The popular narrative in media and textbooks on the South Asian American population is that they’ve only existed in the United States for a few decades.

But such a narrative misrepresents and obscures a much longer history, especially at the turn of the century, when several thousand Indians settled in regions like Northern California. It’s the largely untold story of the migration of Sikhs, Hindus, and Muslims from pre-partition India from the late 19th century up until the passage of the Asian Exclusion Act (which was passed to limit Chinese, Filipino, Japanese, and Indian migration).
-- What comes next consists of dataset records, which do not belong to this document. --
(** * Step Masters: the challenge verification engine of [utils.js]

    A shallow embedding of the challenge logic of the app (challenge
    catalogue, challenge generation, tracking state and the four detectors
    behind [verifyChallengeCompletion]) and of the polling tick of
    [ChallengeScreen] in [App.js], followed by the properties of the
    specification that were checked against it.

    Modelling conventions.
    - A JavaScript number is an exact rational ([Q]): every value the
      code manipulates here is a sum, product or quotient of sensor
      readings and decimal constants.  Rounding, NaN and the infinities
      of IEEE doubles are outside the model (a division by zero yields
      [0], as [Qdiv] does).  The step counter is a natural (it starts at
      0 and only [stepCount++] and the reset to 0 write it), a timestamp
      of [Date.now()] is an integer number of milliseconds.
    - [Math.sqrt] and [Math.atan2] are parameters of the development
      (Section variables); [Math.PI] is the decimal constant JavaScript
      prints for it.
    - The module-level [let] variables of the source are the fields of
      one record, [Tracking], threaded through every detector; a tick
      returns its completion, the tracking state it leaves behind and the
      sounds it asked [playSound] for.
    - [Date.now()] and [Math.random()] are inputs of the functions that
      call them. *)

From Stdlib Require Import List String Bool Arith ZArith Lia.
From Stdlib Require Import QArith Qabs Qminmax Qround Lqa.
Import ListNotations.

Local Open Scope Q_scope.
Local Open Scope string_scope.

(** ** JavaScript operators on numbers *)

Module JS.

(** [a > b], [a < b], [a >= b], [a <= b]. *)
Definition gt (a b : Q) : bool := negb (Qle_bool a b).
Definition lt (a b : Q) : bool := negb (Qle_bool b a).
Definition ge (a b : Q) : bool := Qle_bool b a.
Definition le (a b : Q) : bool := Qle_bool a b.

(** [a === b] on numbers. *)
Definition eqn (a b : Q) : bool := Qeq_bool a b.

(** Truthiness of a possibly undefined number: [undefined] and [0] are
    falsy. *)
Definition truthy (v : option Q) : bool :=
  match v with
  | Some q => negb (Qeq_bool q 0)
  | None => false
  end.

(** Truthiness of a string: only the empty string is falsy. *)
Definition truthy_str (s : string) : bool := negb (String.eqb s "").

Definition Math_PI : Q := 3141592653589793 # 1000000000000000.
Definition Math_abs (a : Q) : Q := Qabs a.
Definition Math_min (a b : Q) : Q := Qmin a b.
Definition Math_max (a b : Q) : Q := Qmax a b.
Definition Math_pow2 (a : Q) : Q := a ^ 2.
Definition Math_floor (a : Q) : Z := Qfloor a.

(** A natural number read as a JavaScript number. *)
Definition num (n : nat) : Q := inject_Z (Z.of_nat n).

(** [arr[i]] for an integer [i]: [undefined] outside the array. *)
Definition index {A : Type} (arr : list A) (i : Z) : option A :=
  if (i <? 0)%Z then None else nth_error arr (Z.to_nat i).

(** How a call ends: with a value, or with a [TypeError] raised by a
    property read on [undefined]. *)
Inductive Completion (A : Type) : Type :=
| Normal (a : A)
| TypeError.
Arguments Normal {A} a.
Arguments TypeError {A}.

End JS.
Import JS.

(** ** Sensor service *)

Record Vec3 : Type := mkVec3 { x : Q; y : Q; z : Q }.

Record SensorData : Type := mkSensorData {
  accelerometer : Vec3;
  gyroscope : Vec3;
  magnetometer : Vec3
}.

(** The three availability flags of [availableSensors], which is all
    [generateChallenge] reads of [getSensorStatus()]. *)
Record SensorStatus : Type := mkSensorStatus {
  has_accelerometer : bool;
  has_gyroscope : bool;
  has_magnetometer : bool
}.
Even before the act was passed, migrants from India faced many obstacles, including systemic discrimination and outright violence. The 1907 “anti-Hindoo” riots in Bellingham, Washington, for example, targeted mostly Sikh laborers whom whites had accused of stealing lumber jobs. Bellingham is only about an hour north of Bothell, Washington, where a Hindu temple was recently vandalized.

Still, in their small conclaves, the immigrants of different faiths began to find ways to develop a community identity, in part because they were largely shunned by whites. At the time, about two-thirds of Indian immigrants in California at the turn of the century were Sikh, and as a result, the Pacific Coast Khalsa Diwan Society — a gurdwara — opened in Stockton in 1911.

Because Hindus and Muslims in the region were still small in number, and unable to get the approvals to build any sites of worship, the Stockton gurdwara served as a place of worship for all three religions. While Hindu-Sikh co-worship was common in northern India for centuries, a place for all three groups in the United States was created by circumstance and sustained through interfaith bonds.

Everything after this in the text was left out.